(Stored entries)
(** X7: when the parent has an amount limit [P] laid out by
    [encodeERC20TransferAmountTerms], a sub-delegation the script creates
    with a non-zero amount has [amount <= P], and its first amount-limit
    caveat holds that amount. *)
Theorem createSubDelegation_amount_within_parent (keccak256 : list byte -> Z)
    (parent : Delegation) (account subdelegate amount : Z) (expiry : string)
    (now_validate now_build : Z) (d : Delegation) (ca : Caveat) (tok P : Z) :
  findCaveat DELEGATION_FRAMEWORK.ERC20TransferAmountEnforcer (caveats parent) = Some ca ->
  encodeERC20TransferAmountTerms tok P = Returns (terms ca) ->
  amount <> 0 ->
  createSubDelegation keccak256 parent account subdelegate amount expiry
                      now_validate now_build = Some d ->
  amount <= P /\
  exists c, findCaveat DELEGATION_FRAMEWORK.ERC20TransferAmountEnforcer (caveats d) = Some c /\
            be_value (skipn 20 (terms c)) = amount.
Proof.
  intros Hfa Hta Hn H.
  destruct (createSubDelegation_inv _ _ _ _ _ _ _ _ _ H)
    as (v & r & h & _ & _ & _ & Hv & Hval & _ & Hb).
  destruct (validateSubDelegationScope_valid _ _ _ _ Hv Hval) as [Ha _].
  rewrite (checkAmountScope_spec parent amount (expiry_param v) [] tok P ca Hfa Hta) in Ha.
  apply buildDelegation_inv in Hb as (_ & _ & _ & _ & _ & Hc & Har & _).
  cbn [p_amount p_expirySeconds] in Hc, Har.
  split.
  - destruct (Z.ltb_spec P amount); [discriminate | lia].
  - rewrite Hc. apply findCaveat_built_amount; [exact Hn | exact (Har amount eq_refl Hn)].
Qed.

Lemma createSubDelegation_amount_within_parent_witness :
  exists d,
    createSubDelegation Sample.keccak256
      (Sample.root_delegation [Sample.usdc_limit 1000000000; Sample.before 1760086400])
      Sample.bob Sample.carol 500000000 "12h"%string Sample.now_ms (Sample.now_ms + 1000)
      = Some d /\
    500000000 <= 1000000000 /\
    exists c, findCaveat DELEGATION_FRAMEWORK.ERC20TransferAmountEnforcer (caveats d) = Some c /\
              be_value (skipn 20 (terms c)) = 500000000.
Proof.
  eexists. split; [vm_compute; reflexivity|].
  apply (createSubDelegation_amount_within_parent Sample.keccak256
           (Sample.root_delegation [Sample.usdc_limit 1000000000; Sample.before 1760086400])
           Sample.bob Sample.carol 500000000 "12h"%string Sample.now_ms (Sample.now_ms + 1000)
           _ (Sample.usdc_limit 1000000000) USDC_ADDRESS 1000000000).
  - reflexivity.
  - vm_compute. reflexivity.
  - discriminate.
  - vm_compute. reflexivity.
Defined.

Lemma findCaveat_Timestamp_built (amount : option Z) (l : list Caveat) :
  findCaveat DELEGATION_FRAMEWORK.TimestampEnforcer
    (mkCaveat DELEGATION_FRAMEWORK.ValueLteEnforcer (encodeValueLteTerms 0) []
     :: built_amount_caveats amount ++ l) =
  findCaveat DELEGATION_FRAMEWORK.TimestampEnforcer l.
Proof.
  unfold built_amount_caveats. destruct amount as [a|]; [destruct (truthy (Some a))|];
    reflexivity.
Qed.

Lemma built_expiry_terms (e now_ms : Z) :
  0 <= now_seconds now_ms + e < 2 ^ 53 ->
  let t := be_bytes 16 (to_number (now_seconds now_ms + e)) ++ be_bytes 16 0 in
  slice 0 16 t = be_bytes 16 (now_seconds now_ms + e) /\ slice 16 32 t = be_bytes 16 0 /\
  be_value (slice 0 16 t) = now_seconds now_ms + e /\ be_value (slice 16 32 t) = 0.
Proof.
  intros Hr. cbv zeta. rewrite to_number_small by exact Hr.
  assert (Henc : encodeTimestampTerms (now_seconds now_ms + e) true =
                 Returns (be_bytes 16 (now_seconds now_ms + e) ++ be_bytes 16 0)).
  { unfold encodeTimestampTerms. cbv beta iota zeta.
    rewrite !packed_uint_ok by (change (8 * Z.of_nat 16) with 128; lia). reflexivity. }
  apply encodeTimestamp_inv in Henc as (_ & Hs0 & Hs1 & Hv0 & Hv1). auto.
Qed.

Lemma now_seconds_mono (a b : Z) : 0 <= a <= b -> 0 <= now_seconds a <= now_seconds b.
Proof.
  intros H. unfold now_seconds. split; [apply Z.div_pos | apply Z.div_le_mono]; lia.
Qed.

(** X8: when the parent has a timestamp caveat with threshold [T] (below
    2^53) and the script creates a sub-delegation with a non-zero duration
    [e], the scope check passed with [now_validate / 1000 + e <= T], and the
    child's timestamp caveat is a 'before' caveat at [now_build / 1000 + e]:
    it is computed from the later clock reading of [buildDelegation], not
    from the one the check used. *)
Theorem createSubDelegation_expiry_within_parent (keccak256 : list byte -> Z)
    (parent : Delegation) (account subdelegate amount : Z) (expiry : string)
    (now_validate now_build : Z) (d : Delegation) (ct : Caveat) (T : Z)
    (mode_before : bool) (e : Z) :
  findCaveat DELEGATION_FRAMEWORK.TimestampEnforcer (caveats parent) = Some ct ->
  encodeTimestampTerms T mode_before = Returns (terms ct) ->
  T < 2 ^ 53 ->
  parseDuration expiry = Seconds (Finite e) -> e <> 0 ->
  0 <= now_validate <= now_build ->
  now_seconds now_build + e < 2 ^ 53 ->
  createSubDelegation keccak256 parent account subdelegate amount expiry
                      now_validate now_build = Some d ->
  now_seconds now_validate + e <= T /\
  exists c, findCaveat DELEGATION_FRAMEWORK.TimestampEnforcer (caveats d) = Some c /\
            be_value (slice 0 16 (terms c)) = now_seconds now_build + e /\
            be_value (slice 16 32 (terms c)) = 0.
Proof.
  intros Hft Htt HT Hp He Hnow Hb53 H.
  destruct (createSubDelegation_inv _ _ _ _ _ _ _ _ _ H)
    as (v & r & h & _ & Hp' & _ & Hv & Hval & _ & Hb).
  rewrite Hp in Hp'. injection Hp' as <-. cbn [expiry_param] in Hv, Hb.
  destruct (validateSubDelegationScope_valid _ _ _ _ Hv Hval) as [_ Hx].
  rewrite (checkExpiryScope_spec parent (Some amount) e now_validate [] ct T mode_before
             Hft Htt He) in Hx.
  pose proof (encodeTimestamp_range _ _ _ Htt) as HT0.
  pose proof (parseDuration_finite_nonneg _ _ Hp) as He0.
  pose proof (now_seconds_mono _ _ Hnow) as Hns.
  rewrite (to_number_small T), (to_number_small (now_seconds now_validate + e)) in Hx by lia.
  apply buildDelegation_inv in Hb as (_ & _ & _ & _ & _ & Hc & _ & _).
  cbn [p_amount p_expirySeconds] in Hc.
  split.
  - destruct (Z.ltb_spec T (now_seconds now_validate + e)); [discriminate | lia].
  - rewrite Hc, findCaveat_Timestamp_built. unfold built_expiry_caveats. cbn [truthy].
    replace (e =? 0) with false by (symmetry; apply Z.eqb_neq; exact He). cbn [negb].
    eexists. split; [reflexivity|]. cbn [terms].
    destruct (built_expiry_terms e now_build ltac:(lia)) as (_ & _ & Hv0 & Hv1).
    split; assumption.
Qed.
Lemma filter_stable_sort p l :
  filter (same_price p) (stable_sort l) = filter (same_price p) l.
Proof.
  induction l as [|x l IH]; [reflexivity|].
  cbn [stable_sort fold_right]. fold (stable_sort l).
  rewrite filter_insert_first. cbn [filter]. now rewrite IH.
Qed.

Lemma text_filter_subseq col cell s l : subseq (text_filter col cell s l) l.
Proof.
  unfold text_filter. destruct s as [[|ch s]|]; try apply subseq_refl.
  destruct col; [apply subseq_filter | apply subseq_refl].
Qed.

Lemma drop_unpriced_subseq df l : subseq (drop_unpriced df l) l.
Proof.
  unfold drop_unpriced. destruct (price_col df);
    [apply subseq_filter | apply subseq_refl].
Qed.

Lemma budget_filter_subseq df b pt l l' :
  budget_filter df b pt l = Ok l' -> subseq l' l.
Proof.
  unfold budget_filter.
  destruct b as [b|]; [|intros [= <-]; apply subseq_refl].
  destruct (price_col df); [|intros [= <-]; apply subseq_refl].
  destruct pt as [[]|]; [| |intros [= <-]; apply subseq_refl];
    unfold float; destruct (Float.float_of_int b); cbn [bind];
    try discriminate; intros [= <-]; apply subseq_filter.
Qed.

(** With a routine that sorts like [stable_sort], rows of equal price
    come back in catalog order. *)
Lemma stable_search_keeps_catalog_order S df i c b pt r :
  (forall l, sort_values S l = stable_sort l) ->
  search_products S df i c b pt = Ok (Some r) ->
  keeps_catalog_order df r.
Proof.
  intros Hst H p. apply search_products_inv in H as (l & Hb & H).
  apply budget_filter_subseq in Hb.
  assert (Hl : subseq (drop_unpriced df l) (rows df)).
  { eapply subseq_trans; [apply drop_unpriced_subseq|].
    eapply subseq_trans; [exact Hb|].
    eapply subseq_trans; apply text_filter_subseq. }
  eapply subseq_trans; [|exact Hl].
  unfold sorted_head in H. destruct (drop_unpriced df l) as [|x l4]; [discriminate|].
  apply (f_equal (fun o => match o with Some x => x | None => [] end)) in H.
  rewrite <- H.
  destruct (price_col df).
  - eapply subseq_trans; [apply filter_subseq, subseq_firstn|].
    rewrite Hst, filter_stable_sort. apply subseq_filter.
  - eapply subseq_trans; [apply subseq_filter | apply subseq_firstn].
Qed.

End Stability.

(** C2: without any filter, on a catalog with a price column,
    [search_products] returns [None] exactly when no row has a price,
    and otherwise the three cheapest priced rows (all of them when
    there are fewer) in ascending order of price: the result has
    [min 3 n] rows, all priced, ascending, and every priced row left
    out costs at least as much as every row returned. *)
Theorem search_products_three_cheapest (S : Sorter) (df : Catalog) :
  price_col df = true ->
  let priced := filter has_price (rows df) in
  match search_products S df None None None None with
  | Ok None => priced = []
  | Ok (Some r) =>
      priced <> [] /\
      List.length r = min 3 (List.length priced) /\
      StronglySorted price_le r /\
      (forall x, In x r -> has_price x = true) /\
      exists rest,
        Permutation (r ++ rest) priced /\
        forall x y, In x r -> In y rest -> price_le x y
  | Raised _ => False
  end.
Proof.
  intros Hp priced.
  unfold search_products, text_filter, budget_filter. cbn [bind].
  unfold drop_unpriced, sorted_head. rewrite Hp. fold priced.
  destruct priced as [|x l] eqn:E; [reflexivity|]. rewrite <- E.
  pose proof (sort_values_perm S priced) as HP.
  pose proof (sort_values_sorted S priced) as HS.
  split; [rewrite E; discriminate|].
  split; [rewrite length_firstn, (Permutation_length HP); reflexivity|].
  rewrite <- (firstn_skipn 3 (sort_values S priced)) in HS.
  apply sorted_app_le in HS as [HS1 HS2].
  split; [exact HS1|].
  split.
  - intros y Hy. apply firstn_incl in Hy.
    apply (Permutation_in _ (Permutation_sym HP)) in Hy.
    subst priced. now apply filter_In in Hy.
  - exists (skipn 3 (sort_values S priced)). split; [|exact HS2].
    rewrite firstn_skipn. now apply Permutation_sym.
Qed.

Lemma search_products_three_cheapest_witness :
  price_col fallback_df = true /\
  match search_products stable_sorter fallback_df None None None None with
  | Ok (Some r) => List.length r = 3
  | _ => False
  end.
Proof.
  split; [reflexivity|].
  pose proof (search_products_three_cheapest stable_sorter fallback_df
                eq_refl) as H.
  cbv zeta in H.
  destruct (search_products stable_sorter fallback_df None None None None)
    as [[r|]|]; [|discriminate H|exact H].
  destruct H as (_ & H & _). exact H.
Defined.

(** The contract of [sort_values] leaves the order among equal prices
    open: a routine that meets it may return two rows of the same
    price in the reverse of their catalog order. *)
Lemma sort_contract_leaves_ties_open :
  exists r,
    search_products reversing_sorter tie_df None None None None = Ok (Some r)
    /\ ~ keeps_catalog_order tie_df r.
Proof.
  eexists. split; [vm_compute; reflexivity|].
  intros H. specialize (H (inject_Z 50)).
  vm_compute in H.
  inversion H as [|x s l H1|x s l H1]; subst.
  inversion H1 as [|x s l H2|x s l H2]; subst; inversion H2.
Qed.

(** X18: for every catalog with a price column, every combination
    of filters and every sorting routine, the rows returned are rows
    of the catalog in ascending order of price; rows of equal price
    stand in catalog order whenever the sorting routine in use is a
    stable one. *)
Theorem search_products_ascending (S : Sorter) (df : Catalog)
    (i c : option text) (b : option Z) (pt : option direction)
    (r : list Row) :
  price_col df = true ->
  search_products S df i c b pt = Ok (Some r) ->
  StronglySorted price_le r /\
  incl r (rows df) /\
  ((forall l, sort_values S l = stable_sort l) -> keeps_catalog_order df r).
Proof.
  intros Hp H. split; [|split].
  - eapply search_products_sorted; eassumption.
  - eapply search_products_incl; eassumption.
  - intros Hst. eapply stable_search_keeps_catalog_order; eassumption.
Qed.

Lemma search_products_ascending_witness :
  price_col tie_df = true /\
  search_products stable_sorter tie_df None None None None
  = Ok (Some (rows tie_df)) /\
  StronglySorted price_le (rows tie_df) /\
  keeps_catalog_order tie_df (rows tie_df).
Proof.
  assert (E : search_products stable_sorter tie_df None None None None
              = Ok (Some (rows tie_df))) by (vm_compute; reflexivity).
  split; [reflexivity|]. split; [exact E|].
  destruct (search_products_ascending stable_sorter tie_df None None None None
              (rows tie_df) eq_refl E) as (H1 & _ & H3).
  split; [exact H1 | apply H3; reflexivity].
Defined.

(** ** [float(budget)] on integers that are binary64 values *)

Section FloatOfInt.

Local Open Scope Z_scope.

Lemma float_of_nonneg_exact (m e : Z) :
  0 <= m < 2 ^ 53 -> 0 <= e <= 971 ->
  Float.float_of_nonneg (m * 2 ^ e) = Some (m * 2 ^ e).
Proof.
  intros Hm He. unfold Float.float_of_nonneg.
  set (n := m * 2 ^ e).
  destruct (n <? 2 ^ 53) eqn:Hn; [reflexivity|].
  apply Z.ltb_ge in Hn.
  assert (Hpe : 0 < 2 ^ e) by (apply Z.pow_pos_nonneg; lia).
  assert (Hn0 : 0 < n) by (assert (0 < 2 ^ 53) by (apply Z.pow_pos_nonneg; lia); lia).
  assert (Hlo : 53 <= Z.log2 n) by (apply Z.log2_le_pow2; lia).
  assert (Hup : n < 2 ^ (53 + e)).
  { rewrite Z.pow_add_r by lia. subst n. apply Z.mul_lt_mono_pos_r; lia. }
  assert (Hhi : Z.log2 n < 53 + e) by (apply Z.log2_lt_pow2; lia).
  set (E := Z.log2 n - 52).
  assert (HE : 1 <= E <= e) by (subst E; lia).
  assert (HpE : 0 < 2 ^ E) by (apply Z.pow_pos_nonneg; lia).
  assert (Hdiv : n = (m * 2 ^ (e - E)) * 2 ^ E).
  { subst n. rewrite <- Z.mul_assoc, <- Z.pow_add_r by lia.
    now replace (e - E + E) with e by lia. }
  assert (Hmod : n mod 2 ^ E = 0).
  { rewrite Hdiv. apply Z.mod_mul. lia. }
  assert (Hquo : n / 2 ^ E * 2 ^ E = n).
  { rewrite Hdiv at 1. rewrite Z.div_mul by lia. now rewrite <- Hdiv. }
  unfold Float.round_half_even. rewrite Hmod.
  replace (2 * 0 <? 2 ^ E) with true by (symmetry; apply Z.ltb_lt; lia).
  rewrite Hquo.
  replace (n <? 2 ^ 1024) with true; [reflexivity|].
  symmetry. apply Z.ltb_lt.
  eapply Z.lt_le_trans; [exact Hup|].
  apply Z.pow_le_mono_r; lia.
Qed.

Lemma float_of_nonneg_small (n : Z) :
  n < 2 ^ 53 -> Float.float_of_nonneg n = Some n.
Proof.
  intros H. unfold Float.float_of_nonneg.
  now replace (n <? 2 ^ 53) with true by (symmetry; apply Z.ltb_lt; exact H).
Qed.

(** An integer that is a binary64 value converts to itself. *)
Lemma float_of_int_exact (b : Z) :
  Float.binary64 (inject_Z b) -> Float.float_of_int b = Some b.
Proof.
  intros (m & e & Hm & He & Heq).
  assert (Hrepr : Float.float_of_nonneg (Z.abs b) = Some (Z.abs b)).
  { destruct (Z_lt_le_dec e 0) as [Hneg|Hpos].
    - (* a negative exponent: |b| <= |m| < 2^53 *)
      apply float_of_nonneg_small.
      assert (Hq : (inject_Z b * inject_Z (2 ^ (- e)) == inject_Z m)%Q).
      { rewrite Heq, Zpower_Qpower by lia.
        rewrite Qpower_opp.
        change (inject_Z 2) with 2%Q.
        assert (HX : ~ (2 ^ e == 0)%Q) by (apply Qpower_not_0; discriminate).
        set (X := (2 ^ e)%Q) in *. field. exact HX. }
      rewrite <- inject_Z_mult in Hq.
      apply (proj1 (inject_Z_injective _ _)) in Hq.
      assert (H1 : 1 <= 2 ^ (- e)).
      { assert (0 < 2 ^ (- e)) by (apply Z.pow_pos_nonneg; lia). lia. }
      assert (Z.abs b <= Z.abs m); [|lia].
      rewrite <- Hq, Z.abs_mul.
      rewrite (Z.abs_eq (2 ^ (- e))) by lia.
      assert (0 <= Z.abs b) by apply Z.abs_nonneg. nia.
    - (* b = m * 2^e *)
      assert (Hb : b = m * 2 ^ e).
      { apply (proj1 (inject_Z_injective _ _)).
        rewrite Heq, inject_Z_mult, Zpower_Qpower by lia. reflexivity. }
      assert (Hp : 0 < 2 ^ e) by (apply Z.pow_pos_nonneg; lia).
      replace (Z.abs b) with (Z.abs m * 2 ^ e)
        by (rewrite Hb, Z.abs_mul, (Z.abs_eq (2 ^ e)); lia).
      apply float_of_nonneg_exact; [|lia].
      split; [apply Z.abs_nonneg | exact Hm]. }
  unfold Float.float_of_int.
  destruct (0 <=? b) eqn:Hs.
  - apply Z.leb_le in Hs. now rewrite Z.abs_eq in Hrepr.
  - apply Z.leb_gt in Hs. rewrite Z.abs_neq in Hrepr by lia.
    rewrite Hrepr. cbn [option_map]. f_equal. lia.
Qed.


Lemma round_half_even_bounds n d :
  0 <= n -> 0 < d ->
  n / d <= Float.round_half_even n d <= n / d + 1.
Proof.
  intros Hn Hd. unfold Float.round_half_even.
  destruct (2 * (n mod d) <? d); [lia|].
  destruct (d <? 2 * (n mod d)); [lia|].
  destruct (Z.even (n / d)); lia.
Qed.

WHAT YOU NEED TO DO: Exact reproduction is required. Give the lines of the data from its first line through the line containing "as (v & r & h & _ & _", and no others.

SOLUTION TO THE EXERCISE:
(** X7: when the parent has an amount limit [P] laid out by
    [encodeERC20TransferAmountTerms], a sub-delegation the script creates
    with a non-zero amount has [amount <= P], and its first amount-limit
    caveat holds that amount. *)
Theorem createSubDelegation_amount_within_parent (keccak256 : list byte -> Z)
    (parent : Delegation) (account subdelegate amount : Z) (expiry : string)
    (now_validate now_build : Z) (d : Delegation) (ca : Caveat) (tok P : Z) :
  findCaveat DELEGATION_FRAMEWORK.ERC20TransferAmountEnforcer (caveats parent) = Some ca ->
  encodeERC20TransferAmountTerms tok P = Returns (terms ca) ->
  amount <> 0 ->
  createSubDelegation keccak256 parent account subdelegate amount expiry
                      now_validate now_build = Some d ->
  amount <= P /\
  exists c, findCaveat DELEGATION_FRAMEWORK.ERC20TransferAmountEnforcer (caveats d) = Some c /\
            be_value (skipn 20 (terms c)) = amount.
Proof.
  intros Hfa Hta Hn H.
  destruct (createSubDelegation_inv _ _ _ _ _ _ _ _ _ H)
    as (v & r & h & _ & _ & _ & Hv & Hval & _ & Hb).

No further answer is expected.